ABC’s of OT: techniques to address VISION

Just like muscle tone, bone density, and vestibular function, vision diminishes as we age. Personally, I have found this to be especially true within the SNF setting.

When I assess for visual deficits, I always ask the patient if he or she has noticed any changes in his/her vision since the onset of the admitting diagnosis. I also make sure to ask if the patient uses corrective lenses.

It is obvious to say that we as OTs are not ophthalmologists. However, we can perform simple, quick assessments/screens that will provide insight into a patient’s current level of vision.

A Snellen chart is a great first step. I also like to take UNO cards to assess vision. I place them around the room at varying distances and ask the patient to identify the color and number of each card from one seated position. This strategy can quickly and easily be modified to assess peripheral vision and depth perception as well. To assess peripheral vision, I ask the patient to keep his/her head and eyes focused ahead, and then ask him/her to identify the colors of the cards on either side of the room. To assess depth perception, I ask the patient to identify the numbers and colors of each card starting with the card closest to the patient and working in order towards the farthest.

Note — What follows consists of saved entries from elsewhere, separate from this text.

Lemma expected_perc_at_positive (cps e : list Q) (len : nat) (k : Z) (i : nat) :
  len <> O -> above_zero (expected_perc_at cps e len k i).
Proof.
  intros Hlen. unfold expected_perc_at.
  destruct (Z.of_nat i + 1 =? k)%Z; rewrite true_divide_finite by assumption;
    cbn [np.eq0];
    match goal with
    | |- context [Qeq_bool ?q 0] =>
        destruct (Qeq_bool q 0) eqn:E;
        [ exact floor_constant_positive
        | cbn; apply Qeq_bool_neq in E;
          destruct (Qlt_le_dec 0 q) as [Hq|Hq]; [exact Hq|] ]
    end.
  all: exfalso; apply E; apply Qle_antisym; [exact Hq | apply count_ratio_nonneg].
Qed.

Lemma expected_perc_at_nan (cps : list Q) (k : Z) (i : nat) :
  expected_perc_at cps [] O k i = NaN.
Proof. unfold expected_perc_at. now destruct (Z.of_nat i + 1 =? k)%Z. Qed.

Lemma actual_perc_at_finite (cps a : list Q) (len : nat) (i : nat) :
  len <> O ->
  exists q : Q, actual_perc_at cps a len i = Fin q /\ 0 <= q.
Proof.
  intros Hlen. unfold actual_perc_at. rewrite true_divide_finite by assumption.
  eexists. split; [reflexivity | apply count_ratio_nonneg].
Qed.
(** * USB-Blaster JTAG engine and MIPS32 EJTAG PrAcc engine

    A shallow embedding of [usb_blaster.c] (the USB-Blaster driver) and of
    [mips32_pracc.c] with the instruction encoders of [mips32.h], and the
    properties of both that the specification states.

    C integers are [Z]; a conversion to a fixed width is written out
    ([to_u8], [to_u32], [to_int]).  The driver state that C keeps in globals
    is threaded explicitly through a small state monad whose outcome is
    either a result or the point where the C program leaves defined
    behaviour or fails to come back from a loop. *)

From Stdlib Require Import String.
From Stdlib Require Import ZArith List Bool Lia.
Import ListNotations.
Open Scope Z_scope.

(** ** Outcomes of a run *)

(** Where a run stops without returning to its caller. *)
Inductive fault : Type :=
| OutOfFuel               (* a loop did not finish within the budget of steps *)
| NullPointer             (* a NULL pointer was dereferenced *)
| OutOfBounds (i : Z)     (* an array was indexed at [i], outside its extent *)
| BadStackIndex (i : Z)   (* the debug stack of the PrAcc executor was indexed at [i] *)
| ProcessExit (code : Z). (* exit(code) was called *)

Inductive outcome (S A : Type) : Type :=
| Done (a : A) (s : S)
| Stuck (f : fault) (s : S).
Arguments Done {S A} a s.
Arguments Stuck {S A} f s.

Definition M (S A : Type) : Type := S -> outcome S A.

Definition ret {S A} (a : A) : M S A := fun s => Done a s.

Definition bind {S A B} (m : M S A) (k : A -> M S B) : M S B :=
  fun s => match m s with
           | Done a s' => k a s'
           | Stuck f s' => Stuck f s'
           end.

Definition get {S} : M S S := fun s => Done s s.
Definition gets {S A} (f : S -> A) : M S A := fun s => Done (f s) s.
Definition modify {S} (f : S -> S) : M S unit := fun s => Done tt (f s).
Definition stuck {S A} (f : fault) : M S A := fun s => Stuck f s.

Declare Scope run_scope.
Delimit Scope run_scope with run.
Notation "x <- m ;; k" := (bind m (fun x => k))
  (at level 61, m at next level, right associativity) : run_scope.
Notation "m ;; k" := (bind m (fun _ => k))
  (at level 61, right associativity) : run_scope.
Notation "' pat <- m ;; k" := (bind m (fun x => match x with pat => k end))
  (at level 61, pat pattern, m at next level, right associativity) : run_scope.
Open Scope run_scope.

(** The state in which a run ends, whatever its outcome. *)
Definition final {S A} (o : outcome S A) : S :=
  match o with Done _ s => s | Stuck _ s => s end.

(** ** Fixed-width integers *)

Definition to_u8 (x : Z) : Z := Z.land x 255.
Definition to_u32 (x : Z) : Z := x mod 2 ^ 32.
(** Conversion to [int] (32 bits, two's complement). *)
Definition to_int (x : Z) : Z := (x + 2 ^ 31) mod 2 ^ 32 - 2 ^ 31.

(** [a[i]] for reading; [None] outside the array. *)
Definition aget {A} (l : list A) (i : Z) : option A :=
  if (0 <=? i) && (i <? Z.of_nat (length l)) then nth_error l (Z.to_nat i) else None.

Fixpoint set_nth {A} (n : nat) (v : A) (l : list A) : list A :=
  match l, n with
  | [], _ => []
  | _ :: t, O => v :: t
  | h :: t, S n' => h :: set_nth n' v t
  end.

(** [a[i] = v]; [None] outside the array. *)
Definition aset {A} (l : list A) (i : Z) (v : A) : option (list A) :=
  if (0 <=? i) && (i <? Z.of_nat (length l)) then Some (set_nth (Z.to_nat i) v l) else None.

(** memcpy(&a[i], src, n) for [n = length src]. *)
Fixpoint acopy {A} (l : list A) (i : Z) (src : list A) : option (list A) :=
  match src with
  | [] => Some l
  | b :: rest => match aset l i b with
                 | Some l' => acopy l' (i + 1) rest
                 | None => None
                 end
  end.

(** The [n] elements of [l] from index [i] on; [None] when they are not all
    inside [l] or [n] is negative. *)
Definition aslice {A} (l : list A) (i n : Z) : option (list A) :=
  if (0 <=? i) && (0 <=? n) && (i + n <=? Z.of_nat (length l))
  then Some (firstn (Z.to_nat n) (skipn (Z.to_nat i) l)) else None.

(** Error codes of the host ([log.h], [jtag.h], [target.h]); the driver only
    compares against [ERROR_OK] and hands the others on. *)
Definition ERROR_OK : Z := 0.
Definition ERROR_FAIL : Z := -4.
Definition ERROR_JTAG_DEVICE_ERROR : Z := -107.
Definition ERROR_TARGET_RESOURCE_NOT_AVAILABLE : Z := -308.
Definition ERROR_COMMAND_SYNTAX_ERROR : Z := -601.


(** ** Reasoning about runs *)

Lemma bind_Done {S A B} (m : M S A) (k : A -> M S B) s b s2 :
  bind m k s = Done b s2 ->
  exists a s1, m s = Done a s1 /\ k a s1 = Done b s2.
Proof.
  unfold bind. destruct (m s) as [a s1|f s1]; intros H.
  - exists a, s1. split; [reflexivity|exact H].
  - discriminate H.
Qed.

Lemma bind_of_Done {S A B} (m : M S A) (k : A -> M S B) s a s1 :
  m s = Done a s1 -> bind m k s = k a s1.
Proof. intros H. unfold bind. rewrite H. reflexivity. Qed.

Lemma bind_of_Stuck {S A B} (m : M S A) (k : A -> M S B) s f s1 :
  m s = Stuck f s1 -> bind m k s = Stuck f s1.
Proof. intros H. unfold bind. rewrite H. reflexivity. Qed.

Lemma bind_assoc {S A B C} (m : M S A) (k : A -> M S B) (h : B -> M S C) s :
  bind (bind m k) h s = bind m (fun x => bind (k x) h) s.
Proof. unfold bind. destruct (m s); reflexivity. Qed.

(** [m] relates the state it starts in to the state it ends in by [R],
    whatever its outcome. *)
Definition preserves {S A} (R : S -> S -> Prop) (m : M S A) : Prop :=
  forall s, R s (final (m s)).

Section Preserves.
Context {S : Type} (R : S -> S -> Prop).
Hypothesis R_refl : forall s, R s s.
Hypothesis R_trans : forall s1 s2 s3, R s1 s2 -> R s2 s3 -> R s1 s3.

Lemma preserves_ret {A} (a : A) : preserves R (ret a).
Proof. intros s. apply R_refl. Qed.

Lemma preserves_get : preserves R get.
Proof. intros s. apply R_refl. Qed.

Lemma preserves_gets {A} (f : S -> A) : preserves R (gets f).
Proof. intros s. apply R_refl. Qed.

Lemma preserves_stuck {A} (f : fault) : preserves R (@stuck S A f).
Proof. intros s. apply R_refl. Qed.

Lemma preserves_modify (f : S -> S) :
  (forall s, R s (f s)) -> preserves R (modify f).
Proof. intros H s. apply H. Qed.

Lemma preserves_bind {A B} (m : M S A) (k : A -> M S B) :
  preserves R m -> (forall a, preserves R (k a)) -> preserves R (bind m k).
Proof.
  intros Hm Hk s. unfold bind. specialize (Hm s).
  destruct (m s) as [a s1|f s1]; simpl in *.
  - eapply R_trans; [exact Hm|apply Hk].
  - exact Hm.
Qed.

End Preserves.

(** One step of a frame proof: split a sequence, or go through a branch. *)
Ltac frame_step Rr Rt :=
  lazymatch goal with
  | |- preserves _ (bind _ _) => apply (preserves_bind _ Rt); [ | intros ]
  | |- preserves _ (ret _) => apply (preserves_ret _ Rr)
  | |- preserves _ get => apply (preserves_get _ Rr)
  | |- preserves _ (gets _) => apply (preserves_gets _ Rr)
  | |- preserves _ (stuck _) => apply (preserves_stuck _ Rr)
  | |- preserves _ (modify _) => apply preserves_modify; intros; try reflexivity
  | |- preserves _ (if ?c then _ else _) => destruct c
  | |- preserves _ (match ?x with _ => _ end) => destruct x
  end.

(** Boolean comparisons on [Z] in the hypotheses, as propositions. *)
Ltac zbool :=
  repeat match goal with
  | H : (_ && _) = true |- _ => apply andb_prop in H; destruct H
  | H : (_ >? _) = true |- _ => rewrite Z.gtb_ltb in H; apply Z.ltb_lt in H
  | H : (_ >? _) = false |- _ => rewrite Z.gtb_ltb in H; apply Z.ltb_ge in H
  | H : (_ <? _) = true |- _ => apply Z.ltb_lt in H
  | H : (_ <? _) = false |- _ => apply Z.ltb_ge in H
  | H : (_ <=? _) = true |- _ => apply Z.leb_le in H
  | H : (_ <=? _) = false |- _ => apply Z.leb_gt in H
  | H : (_ =? _) = true |- _ => apply Z.eqb_eq in H
  | H : (_ =? _) = false |- _ => apply Z.eqb_neq in H
  end.

(** [m] ends, from any state, with a result in [Q] or a fault in [F]. *)
Definition ensures {S A} (Q : A -> Prop) (F : fault -> Prop) (m : M S A) : Prop :=
  forall s, match m s with Done a _ => Q a | Stuck f _ => F f end.

Lemma ensures_ret {S A} (Q : A -> Prop) F (a : A) : Q a -> ensures Q F (@ret S A a).
Proof. intros H s. exact H. Qed.

Lemma ensures_stuck {S A} (Q : A -> Prop) (F : fault -> Prop) f :
  F f -> ensures Q F (@stuck S A f).
Proof. intros H s. exact H. Qed.

Lemma ensures_get {S} (F : fault -> Prop) : ensures (fun _ : S => True) F get.
Proof. intros s. exact I. Qed.

Lemma ensures_gets {S A} (g : S -> A) (F : fault -> Prop) :
  ensures (fun _ => True) F (gets g).
Proof. intros s. exact I. Qed.

Lemma ensures_modify {S} (g : S -> S) (F : fault -> Prop) :
  ensures (fun _ => True) F (modify g).
Proof. intros s. exact I. Qed.

Lemma ensures_bind {S A B} (Qa : A -> Prop) (Q : B -> Prop) F
      (m : M S A) (k : A -> M S B) :
  ensures Qa F m -> (forall a, Qa a -> ensures Q F (k a)) -> ensures Q F (bind m k).
Proof.
  intros Hm Hk s. unfold bind. specialize (Hm s).
  destruct (m s) as [a s1|f s1]; [apply Hk; exact Hm|exact Hm].
Qed.

Lemma ensures_weaken {S A} (Q Q' : A -> Prop) F (m : M S A) :
  ensures Q F m -> (forall a, Q a -> Q' a) -> ensures Q' F m.
Proof.
  intros Hm HQ s. specialize (Hm s). destruct (m s); [apply HQ; exact Hm|exact Hm].
Qed.

(** One step of a proof that a computation without a result of interest
    stays within the faults [F]. *)
Ltac ensures_step :=
  lazymatch goal with
  | |- ensures _ _ (bind _ _) =>
      apply (ensures_bind (fun _ => True)); [ | intros ? _ ]
  | |- ensures _ _ (ret _) => apply ensures_ret; exact I
  | |- ensures _ _ get => apply ensures_get
  | |- ensures _ _ (gets _) => apply ensures_gets
  | |- ensures _ _ (modify _) => apply ensures_modify
  | |- ensures _ _ (stuck _) => apply ensures_stuck; exact I
  | |- ensures _ _ (if ?c then _ else _) => destruct c
  | |- ensures _ _ (match ?x with _ => _ end) => destruct x
  end.

Lemma final_bind {S A B} (m : M S A) (k : A -> M S B) s :
  final (bind m k s) =
  match m s with Done a s1 => final (k a s1) | Stuck _ s1 => s1 end.
Proof. unfold bind. destruct (m s); reflexivity. Qed.

(** [m] keeps the invariant [I] whenever it returns. *)
Definition keeps {S A} (I : S -> Prop) (m : M S A) : Prop :=
  forall s a s', I s -> m s = Done a s' -> I s'.

Section Keeps.
Context {S : Type} (I : S -> Prop).

Lemma keeps_ret {A} (a : A) : keeps I (ret a).
Proof. intros s a' s' H E. inversion E; subst. exact H. Qed.

Lemma keeps_get : keeps I get.
Proof. intros s a' s' H E. inversion E; subst. exact H. Qed.

Lemma keeps_gets {A} (f : S -> A) : keeps I (gets f).
Proof. intros s a' s' H E. inversion E; subst. exact H. Qed.

Lemma keeps_stuck {A} (f : fault) : keeps I (@stuck S A f).
Proof. intros s a' s' H E. discriminate E. Qed.

Lemma keeps_modify (f : S -> S) : (forall s, I s -> I (f s)) -> keeps I (modify f).
Proof. intros Hf s a' s' H E. inversion E; subst. apply Hf. exact H. Qed.
(** The same record without its timer column. *)
Definition recordWithoutTimer : GameRecord :=
  mkGameRecord (Some "g1") (Some "H1") None (Some "LOBBY") None (Some 0) None
    (Some false) None (Some false) (Some ∅).

(** ** Observations on states and actions *)

(** The strikes of every slot. *)
Definition strikesMap (s : GameState) : gmap PlayerId (option Z) :=
  strikes <$> players s.

(** No slot holds a negative strike count. *)
Definition strikesNonneg (s : GameState) : Prop :=
  ∀ (k : PlayerId) (n : Z), strikesMap s !! k = Some (Some n) → 0 ≤ n.

(** A field of the result of a merge: the delta's value where the delta has
    the property, the base value where it has not. *)
Definition merged {A} (base : A) (delta : option A) (result : A) : Prop :=
  match delta with
  | Some v => result = v
  | None => result = base
  end.

(** The timer value an action carries, if any, is not negative. *)
Definition timerInputNonneg (a : GameAction) : Prop :=
  match a with
  | INIT payload => 0 ≤ timer payload
  | START_TIMER duration => 0 ≤ duration
  | UPDATE_TIMER t _ => 0 ≤ t
  | _ => True
  end.

(** The [players] object an action carries has the three fixed keys, and a
    player it carries sits in one of them. *)
Definition keepsSlots (a : GameAction) : Prop :=
  match a with
  | INIT payload => dom (players payload) = fixedKeys
  | ADD_PLAYER player => id player ∈ fixedKeys
  | _ => True
  end.

(** The player an action addresses is one of the three fixed slots. *)
Definition addressesSlot (a : GameAction) : Prop :=
  match a with
  | UPDATE_PLAYER k _ | UPDATE_SCORE k _ | ADD_STRIKE k | USE_SPECIAL_BUTTON k _ =>
      k ∈ fixedKeys
  | _ => True
  end.

(** The actions that carry player data of their own. *)
Definition carriesPlayers (a : GameAction) : bool :=
  match a with
  | INIT _ | ADD_PLAYER _ | UPDATE_PLAYER _ _ => true
  | _ => false
  end.

(** The actions that assign the phase from their payload or from the
    initial state. *)
Definition assignsPhase (a : GameAction) : bool :=
  match a with
  | INIT _ | SET_PHASE _ | RESET_GAME => true
  | _ => false
  end.

(** The actions of the imported union for which the switch has no case. *)
Definition unhandled (a : GameAction) : bool :=
  match a with
  | START_GAME _ _ | JOIN_GAME _ _ | UPDATE_HOST_NAME _
  | UPDATE_SEGMENT_SETTINGS _ | ADVANCE_QUESTION => true
  | _ => false
  end.

(** The player an action reads from [draft.players] before writing to it. *)
Definition addressedPlayer (a : GameAction) : option PlayerId :=
  match a with
  | UPDATE_PLAYER k _ | UPDATE_SCORE k _ | ADD_STRIKE k | USE_SPECIAL_BUTTON k _ =>
      Some k
  | _ => None
  end.

(** The actions whose case returns a whole state instead of editing the
    draft. *)
Definition replacesState (a : GameAction) : bool :=
  match a with
  | INIT _ | RESET_GAME => true
  | _ => false
  end.

(** The actions that can put a whole player, or arbitrary player fields, into
    the state. *)
Definition writesPlayers (a : GameAction) : bool :=
  match a with
  | INIT _ | ADD_PLAYER _ | UPDATE_PLAYER _ _ | RESET_GAME => true
  | _ => false
  end.

(** The actions that dispatched twice in a row leave what one dispatch
    leaves. *)
Definition repeatable (a : GameAction) : bool :=
  match a with
  | NEXT_QUESTION | UPDATE_SCORE _ _ | ADD_STRIKE _ | TICK_TIMER
  | PUSH_SCORE_EVENT _ => false
  | _ => true
  end.

(** The events that the PUSH_SCORE_EVENT actions of a run carry, in order. *)
Fixpoint pushedEvents (acts : list GameAction) : list ScoreEvent :=
  match acts with
  | [] => []
  | PUSH_SCORE_EVENT event :: rest => event :: pushedEvents rest
  | _ :: rest => pushedEvents rest
  end.

(** [state.players[k].specialButtons[bt]], where both lookups may miss. *)
Definition buttonState (s : GameState) (k : PlayerId) (bt : string) : option bool :=
  players s !! k ≫= λ p, specialButtons p !! bt.

(** The partial player [{}]. *)
Definition emptyPatch : PartialPlayer :=
  mkPartialPlayer None None None None None None None None.

(** The names that every plain object inherits from [Object.prototype].
    Reading such a name from [players] finds the inherited member even when
    the object has no such key of its own, and assigning [__proto__] goes to
    a setter; the map model of [players] is meant for the other names. *)
Definition objectPrototypeNames : list string :=
  ["__proto__"; "constructor"; "hasOwnProperty"; "isPrototypeOf";
   "propertyIsEnumerable"; "toLocaleString"; "toString"; "valueOf";
   "__defineGetter__"; "__defineSetter__"; "__lookupGetter__";
   "__lookupSetter__"].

I’m going to let you in on a little secret from my OT school experience: during what seemed like every. single. adult rehab lecture. it felt like our professors would repeat the same two sentences:

“To compensate for visual deficits, we need to increase lighting, increase contrast, and decrease clutter.”

“Here’s what we see a lot in nursing homes. You get the white chicken on the white plate with the white potatoes and the white gravy. Really?!”

Now, I’m not gonna lie: my OT friends and I would sometimes {always} laugh at how frequently these two phrases were repeated during lectures. But now that I am working with older adults, I understand how true these statements are.

I am always putting bright red tape around the edges of counters, along chair armrests and toilet rails, on cabinets and drawers; any surface that a patient may have a hard time differentiating from the background. We also have red plates that enable patients to visually locate all food on the plate.

There are some instances in which a patient’s visual decline is already significantly progressed. If this is the case, then many of my sessions are used to teach the patient how to compensate for these visual deficits. This includes the use of a cane or the chair rail in the hallway to assist with obstacle negotiation within the facility. I also work on stereognosis (aka tactile object recognition) to help the patient better understand how to rely on tactile input to navigate the immediate environment.

If a patient is completely or near completely blind, a red plate will do very little to improve self feeding. This is where adaptive equipment like a plate guard or a lipped plate comes in handy. The clock method can also be used to help patients identify foods on the plate.



You can always reach out to the American Foundation for the Blind to obtain further, in-depth visual evaluation or receive patient-specific adaptive equipment such as audio books, page-sized magnifiers, talking watches, and braille printers.


What are some ways that you address visual deficits within your treatment sessions?